■ To do
Your task is to print all of the data word for word.

(Dataset content begins)

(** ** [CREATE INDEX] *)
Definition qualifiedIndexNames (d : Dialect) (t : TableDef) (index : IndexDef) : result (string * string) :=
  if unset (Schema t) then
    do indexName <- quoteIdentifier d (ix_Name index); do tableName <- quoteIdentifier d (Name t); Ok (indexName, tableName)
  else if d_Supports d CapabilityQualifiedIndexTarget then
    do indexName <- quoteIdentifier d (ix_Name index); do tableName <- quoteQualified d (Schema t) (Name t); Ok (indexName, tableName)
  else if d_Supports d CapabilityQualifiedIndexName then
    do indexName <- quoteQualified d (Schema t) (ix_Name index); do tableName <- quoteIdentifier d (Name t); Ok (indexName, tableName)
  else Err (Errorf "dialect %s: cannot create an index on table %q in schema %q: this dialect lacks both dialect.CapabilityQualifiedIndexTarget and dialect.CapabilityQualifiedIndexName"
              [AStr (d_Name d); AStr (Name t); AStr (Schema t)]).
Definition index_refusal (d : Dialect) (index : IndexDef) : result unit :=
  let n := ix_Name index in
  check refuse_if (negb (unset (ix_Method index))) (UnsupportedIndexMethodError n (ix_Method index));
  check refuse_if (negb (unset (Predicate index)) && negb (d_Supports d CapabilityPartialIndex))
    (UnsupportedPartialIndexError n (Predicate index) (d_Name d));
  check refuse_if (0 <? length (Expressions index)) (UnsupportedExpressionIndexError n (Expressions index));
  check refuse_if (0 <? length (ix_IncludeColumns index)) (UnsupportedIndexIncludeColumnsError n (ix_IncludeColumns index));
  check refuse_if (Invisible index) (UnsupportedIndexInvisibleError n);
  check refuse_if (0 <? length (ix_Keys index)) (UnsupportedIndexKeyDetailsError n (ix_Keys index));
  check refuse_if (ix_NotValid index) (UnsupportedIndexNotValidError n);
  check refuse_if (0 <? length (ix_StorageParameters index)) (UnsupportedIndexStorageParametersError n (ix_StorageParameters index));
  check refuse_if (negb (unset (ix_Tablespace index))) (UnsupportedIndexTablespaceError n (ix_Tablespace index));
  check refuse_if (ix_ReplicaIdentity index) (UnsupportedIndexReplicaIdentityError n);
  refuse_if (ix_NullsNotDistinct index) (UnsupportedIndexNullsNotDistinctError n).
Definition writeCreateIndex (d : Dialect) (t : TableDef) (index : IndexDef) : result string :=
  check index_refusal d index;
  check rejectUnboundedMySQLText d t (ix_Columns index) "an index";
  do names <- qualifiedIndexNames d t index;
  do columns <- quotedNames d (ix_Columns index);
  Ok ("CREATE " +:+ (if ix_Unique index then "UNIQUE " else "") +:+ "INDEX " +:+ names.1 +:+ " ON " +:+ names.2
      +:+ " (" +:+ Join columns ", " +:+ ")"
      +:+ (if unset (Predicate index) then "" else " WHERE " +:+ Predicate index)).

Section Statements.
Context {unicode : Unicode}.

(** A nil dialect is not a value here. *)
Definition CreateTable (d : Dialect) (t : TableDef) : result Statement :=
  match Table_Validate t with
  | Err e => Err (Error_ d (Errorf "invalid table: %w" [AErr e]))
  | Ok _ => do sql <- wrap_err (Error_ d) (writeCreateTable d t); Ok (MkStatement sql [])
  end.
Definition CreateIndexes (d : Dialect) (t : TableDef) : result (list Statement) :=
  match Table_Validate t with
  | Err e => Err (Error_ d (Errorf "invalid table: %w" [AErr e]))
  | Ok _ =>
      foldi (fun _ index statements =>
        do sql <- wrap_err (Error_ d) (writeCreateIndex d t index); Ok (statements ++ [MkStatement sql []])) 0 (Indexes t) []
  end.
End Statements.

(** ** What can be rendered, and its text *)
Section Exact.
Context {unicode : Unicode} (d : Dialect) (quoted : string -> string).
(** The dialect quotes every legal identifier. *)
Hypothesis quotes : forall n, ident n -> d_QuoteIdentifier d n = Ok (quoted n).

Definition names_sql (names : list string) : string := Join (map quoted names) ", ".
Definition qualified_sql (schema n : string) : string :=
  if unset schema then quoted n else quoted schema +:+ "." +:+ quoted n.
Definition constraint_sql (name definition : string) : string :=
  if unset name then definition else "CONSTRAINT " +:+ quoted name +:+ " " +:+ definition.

(Dataset content ends)

■ The completed task
(** ** [CREATE INDEX] *)
Definition qualifiedIndexNames (d : Dialect) (t : TableDef) (index : IndexDef) : result (string * string) :=
  if unset (Schema t) then
    do indexName <- quoteIdentifier d (ix_Name index); do tableName <- quoteIdentifier d (Name t); Ok (indexName, tableName)
  else if d_Supports d CapabilityQualifiedIndexTarget then
    do indexName <- quoteIdentifier d (ix_Name index); do tableName <- quoteQualified d (Schema t) (Name t); Ok (indexName, tableName)
  else if d_Supports d CapabilityQualifiedIndexName then
    do indexName <- quoteQualified d (Schema t) (ix_Name index); do tableName <- quoteIdentifier d (Name t); Ok (indexName, tableName)
  else Err (Errorf "dialect %s: cannot create an index on table %q in schema %q: this dialect lacks both dialect.CapabilityQualifiedIndexTarget and dialect.CapabilityQualifiedIndexName"
              [AStr (d_Name d); AStr (Name t); AStr (Schema t)]).
Definition index_refusal (d : Dialect) (index : IndexDef) : result unit :=
  let n := ix_Name index in
  check refuse_if (negb (unset (ix_Method index))) (UnsupportedIndexMethodError n (ix_Method index));
  check refuse_if (negb (unset (Predicate index)) && negb (d_Supports d CapabilityPartialIndex))
    (UnsupportedPartialIndexError n (Predicate index) (d_Name d));
  check refuse_if (0 <? length (Expressions index)) (UnsupportedExpressionIndexError n (Expressions index));
  check refuse_if (0 <? length (ix_IncludeColumns index)) (UnsupportedIndexIncludeColumnsError n (ix_IncludeColumns index));
  check refuse_if (Invisible index) (UnsupportedIndexInvisibleError n);
  check refuse_if (0 <? length (ix_Keys index)) (UnsupportedIndexKeyDetailsError n (ix_Keys index));
  check refuse_if (ix_NotValid index) (UnsupportedIndexNotValidError n);
  check refuse_if (0 <? length (ix_StorageParameters index)) (UnsupportedIndexStorageParametersError n (ix_StorageParameters index));
  check refuse_if (negb (unset (ix_Tablespace index))) (UnsupportedIndexTablespaceError n (ix_Tablespace index));
  check refuse_if (ix_ReplicaIdentity index) (UnsupportedIndexReplicaIdentityError n);
  refuse_if (ix_NullsNotDistinct index) (UnsupportedIndexNullsNotDistinctError n).
Definition writeCreateIndex (d : Dialect) (t : TableDef) (index : IndexDef) : result string :=
  check index_refusal d index;
  check rejectUnboundedMySQLText d t (ix_Columns index) "an index";
  do names <- qualifiedIndexNames d t index;
  do columns <- quotedNames d (ix_Columns index);
  Ok ("CREATE " +:+ (if ix_Unique index then "UNIQUE " else "") +:+ "INDEX " +:+ names.1 +:+ " ON " +:+ names.2
      +:+ " (" +:+ Join columns ", " +:+ ")"
      +:+ (if unset (Predicate index) then "" else " WHERE " +:+ Predicate index)).

Section Statements.
Context {unicode : Unicode}.

(** A nil dialect is not a value here. *)
Definition CreateTable (d : Dialect) (t : TableDef) : result Statement :=
  match Table_Validate t with
  | Err e => Err (Error_ d (Errorf "invalid table: %w" [AErr e]))
  | Ok _ => do sql <- wrap_err (Error_ d) (writeCreateTable d t); Ok (MkStatement sql [])
  end.
Definition CreateIndexes (d : Dialect) (t : TableDef) : result (list Statement) :=
  match Table_Validate t with
  | Err e => Err (Error_ d (Errorf "invalid table: %w" [AErr e]))
  | Ok _ =>
      foldi (fun _ index statements =>
        do sql <- wrap_err (Error_ d) (writeCreateIndex d t index); Ok (statements ++ [MkStatement sql []])) 0 (Indexes t) []
  end.
End Statements.

(** ** What can be rendered, and its text *)
Section Exact.
Context {unicode : Unicode} (d : Dialect) (quoted : string -> string).
(** The dialect quotes every legal identifier. *)
Hypothesis quotes : forall n, ident n -> d_QuoteIdentifier d n = Ok (quoted n).

Definition names_sql (names : list string) : string := Join (map quoted names) ", ".
Definition qualified_sql (schema n : string) : string :=
  if unset schema then quoted n else quoted schema +:+ "." +:+ quoted n.
Definition constraint_sql (name definition : string) : string :=
  if unset name then definition else "CONSTRAINT " +:+ quoted name +:+ " " +:+ definition.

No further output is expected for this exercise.